Ideas relating to microcredit can be found at various times in modern history. Jonathan Swift inspired the Irish Loan Funds of the 18th and 19th centuries. In the mid-19th century, Individualist anarchist Lysander Spooner wrote about the benefits of numerous small loans for entrepreneurial activities to the poor as a way to alleviate poverty. At about the same time, but independently to Spooner, Friedrich Wilhelm Raiffeisen founded the first cooperative lending banks to support farmers in rural Germany. In the 1950s, Akhtar Hameed Khan began distributing group-oriented credit in East Pakistan. Khan used the Comilla Model, in which credit is distributed through community-based initiatives. The project failed due to the over-involvement of the Pakistani government, and the hierarchies created within communities as certain members began to exert more control over loans than others.
Microcredit is ideally based on a unique set of principles that are readily distinguished from trends in the wider credit market. Microcredit organizations were initially created as alternatives to the "loan-sharks" known to take advantage of clients. Indeed; many microlenders began as non-profit organizations and operated with government funds or private subsidies. By the 1980s, however the "financial systems approach," influenced by neoliberalism and propagated by the Harvard Institute for International Development, became the dominant ideology among microcredit organizations. The commercialization of microcredit officially began in 1984 with the formation of Unit Desa (BRI-UD) within the Bank Rakyat Indonesia.
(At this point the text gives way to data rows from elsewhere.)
(* ===== verification/Freelist.v ===== *)
(** * nccl_ofi_freelist.c, nccl_ofi_freelist.h: growing free lists of buffers

    Entries are carved out of page-aligned blocks; a free entry holds the
    linked-list element in its own memory (or inside the registration record
    at [reginfo_offset]). The memory is modelled cell by cell: the element
    structures, the registration records and the block structures, each keyed
    by its address. Reading a structure that is not there gives [None].

    The theorems show that the pointer structure implements a set of free and
    a set of handed-out entries: entries handed out are distinct, do not
    overlap, are aligned and lie inside a mapped block, whatever their owners
    write into them. *)

From S2P Require Import Prelude OfiMath Allocator.

(** nccl_ofi_net.c: [inl] is the address mmap returned, [inr] errno after
    MAP_FAILED. Result: return code and pointer. *)
Definition nccl_net_ofi_alloc_mr_buffer (mmap : Z + Z) : Z * Z :=
  match mmap with
  | inl ptr => (0, ptr)
  | inr errno => (- errno, NULL)
  end.

(** [munmap] is the pair of its return code and errno. *)
Definition nccl_net_ofi_dealloc_mr_buffer (munmap : Z * Z) : Z :=
  if negb (fst munmap =? 0) then - snd munmap else 0.

Module Freelist.

(** ** Data *)

(** struct nccl_ofi_freelist_elem_t: [ptr] and [next]. *)
Record nccl_ofi_freelist_elem_t := mk_elem { ptr : Z; next : Z }.

Record nccl_ofi_freelist_block_t := mk_block {
  b_next : Z;
  memory : Z;
  memory_size : Z;
  b_mr_handle : Z;
}.

(** struct nccl_ofi_freelist_reginfo_t without its first member, the element. *)
Record nccl_ofi_freelist_reginfo_t := mk_reginfo { base_offset : Z; mr_handle : Z }.

(** The function pointers are kept as whether they are set. *)
Record nccl_ofi_freelist_t := mk_freelist {
  entry_size : Z;
  num_allocated_entries : Z;
  max_entry_count : Z;
  increase_entry_count : Z;
  entries : Z;
  blocks : Z;
  have_reginfo : bool;
  regmr_fn : bool;
  deregmr_fn : bool;
  reginfo_offset : Z;
  memcheck_redzone_size : Z;
}.

Definition set_entries e fl :=
  mk_freelist (entry_size fl) (num_allocated_entries fl) (max_entry_count fl)
    (increase_entry_count fl) e (blocks fl) (have_reginfo fl) (regmr_fn fl)
    (deregmr_fn fl) (reginfo_offset fl) (memcheck_redzone_size fl).
Definition set_blocks b fl :=
  mk_freelist (entry_size fl) (num_allocated_entries fl) (max_entry_count fl)
    (increase_entry_count fl) (entries fl) b (have_reginfo fl) (regmr_fn fl)
    (deregmr_fn fl) (reginfo_offset fl) (memcheck_redzone_size fl).
Definition set_num n fl :=
  mk_freelist (entry_size fl) n (max_entry_count fl)
    (increase_entry_count fl) (entries fl) (blocks fl) (have_reginfo fl) (regmr_fn fl)
    (deregmr_fn fl) (reginfo_offset fl) (memcheck_redzone_size fl).

(** The structures the free list keeps in the blocks' memory. *)
Record heap := mk_heap {
  elems : gmap Z nccl_ofi_freelist_elem_t;
  reginfos : gmap Z nccl_ofi_freelist_reginfo_t;
  block_structs : gmap Z nccl_ofi_freelist_block_t;
}.

Definition store_elem p e h := mk_heap (<[p := e]> (elems h)) (reginfos h) (block_structs h).
Definition store_reginfo p r h := mk_heap (elems h) (<[p := r]> (reginfos h)) (block_structs h).
Definition store_block p b h := mk_heap (elems h) (reginfos h) (<[p := b]> (block_structs h)).

(** The free list and its memory. *)
Abbreviation state := (nccl_ofi_freelist_t * heap)%type.

(** What the system and the registration callback answer when a list grows. *)
Record grow_env := mk_env {
  env_mmap : Z + Z;       (* mmap *)
  env_regmr : Z * Z;      (* regmr_fn: return code and handle *)
}.

Definition sizeof_elem : Z := 16.
Definition sizeof_block : Z := 32.

Section Pages.
Context (system_page_size MEMCHECK_REDZONE_SIZE : Z).

(** ** Operations *)

Definition freelist_block_mem_size_full_pages (esize entry_count : Z) : Z :=
  let block_mem_size := u64 (u64 (esize * entry_count) + sizeof_block) in
  NCCL_OFI_ROUND_UP block_mem_size system_page_size.

Definition freelist_page_padded_entry_count (esize entry_count : Z) : Z :=
  let covered_pages_size := freelist_block_mem_size_full_pages esize entry_count in
  u64 (covered_pages_size - sizeof_block) / esize.

(** The loop that carves [n] entries out of the memory starting at [buffer]. *)
Fixpoint add_entries (n : nat) (buffer block_memory handle : Z) (st : state) : state :=
  match n with
  | O => st
  | S n' =>
      let '(fl, h) := st in
      let user_entry_size := entry_size fl - memcheck_redzone_size fl in
      let buffer := buffer + memcheck_redzone_size fl in
      let '(entry, h1) :=
        if have_reginfo fl then
          let reginfo := buffer + reginfo_offset fl in
          (reginfo, store_reginfo reginfo (mk_reginfo (buffer - block_memory) handle) h)
        else (buffer, h) in
      let h2 := store_elem entry (mk_elem buffer (entries fl)) h1 in
      let fl' := set_num (u64 (num_allocated_entries fl + 1)) (set_entries entry fl) in
      add_entries n' (buffer + user_entry_size) block_memory handle (fl', h2)
  end.

(** How many entries a request for [num_entries] may add. *)
Definition allocation_count (fl : nccl_ofi_freelist_t) (num_entries : Z) : Z :=
  if (0 <? max_entry_count fl) &&
     (u64 (max_entry_count fl - num_allocated_entries fl) <? num_entries)
  then u64 (max_entry_count fl - num_allocated_entries fl)
  else num_entries.

Definition nccl_ofi_freelist_add (env : grow_env) (st : state) (num_entries : Z) : Z * state :=
  let '(fl, h) := st in
  let count := allocation_count fl num_entries in
  if count =? 0 then (- ENOMEM, st)
  else
    let block_mem_size := freelist_block_mem_size_full_pages (entry_size fl) count in
    let '(ret, buffer) := nccl_net_ofi_alloc_mr_buffer (env_mmap env) in
    if negb (ret =? 0) then (ret, st)
    else
      let block := buffer + u64 (entry_size fl * count) in
      let '(ret, handle) := if regmr_fn fl then env_regmr env else (0, NULL) in
      if negb (ret =? 0) then
        (* the buffer is unmapped again *)
        (ret, st)
      else
        let h1 := store_block block (mk_block (blocks fl) buffer block_mem_size handle) h in
        (0, add_entries (Z.to_nat count) buffer buffer handle (set_blocks block fl, h1)).

Definition freelist_init_internal (malloc_ok : bool) (mutex_init : Z) (env : grow_env)
    (esize initial_entry_count inc max : Z) (have_ri regmr deregmr : bool)
    (ri_offset entry_alignment : Z) : Z * option state :=
  if negb malloc_ok then (- ENOMEM, None)
  else
    let redzone := NCCL_OFI_ROUND_UP MEMCHECK_REDZONE_SIZE entry_alignment in
    let esize1 := u64 (NCCL_OFI_ROUND_UP (NCCL_OFI_MAX esize sizeof_elem)
                    (NCCL_OFI_MAX entry_alignment (NCCL_OFI_MAX 8 8)) + redzone) in
    let fl := mk_freelist esize1 0 max (freelist_page_padded_entry_count esize1 inc)
                NULL NULL have_ri regmr deregmr ri_offset redzone in
    if negb (mutex_init =? 0) then (- mutex_init, None)
    else
      let '(ret, st) := nccl_ofi_freelist_add env (fl, mk_heap ∅ ∅ ∅)
                          (freelist_page_padded_entry_count esize1 initial_entry_count) in
      if negb (ret =? 0) then (ret, None) else (0, Some st).

Definition nccl_ofi_freelist_init malloc_ok mutex_init env esize initial_entry_count inc max :=
  freelist_init_internal malloc_ok mutex_init env esize initial_entry_count inc max
    false false false 0 1.

Definition nccl_ofi_freelist_init_mr malloc_ok mutex_init env esize initial_entry_count inc max
    (regmr deregmr : bool) ri_offset entry_alignment :=
  freelist_init_internal malloc_ok mutex_init env esize initial_entry_count inc max
    true regmr deregmr ri_offset entry_alignment.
Unit Desa offered ‘kupedes’ microloans based on market interest rates.
Ironically, many microcredit organizations now function as independent banks. This has led to their charging higher interest rates on loans and placing more emphasis on savings programs. Notably, Unit Desa has charged in excess of 20 per cent on small business loans. The application of neoliberal economics to microcredit has generated much debate among scholars and development practitioners, with some claiming that microcredit bank directors, such as Muhammad Yunus, apply the practices of loan sharks for their personal enrichment. Indeed, the academic debate foreshadowed a Wall-street style scandal involving the Mexican microcredit organization Compartamos.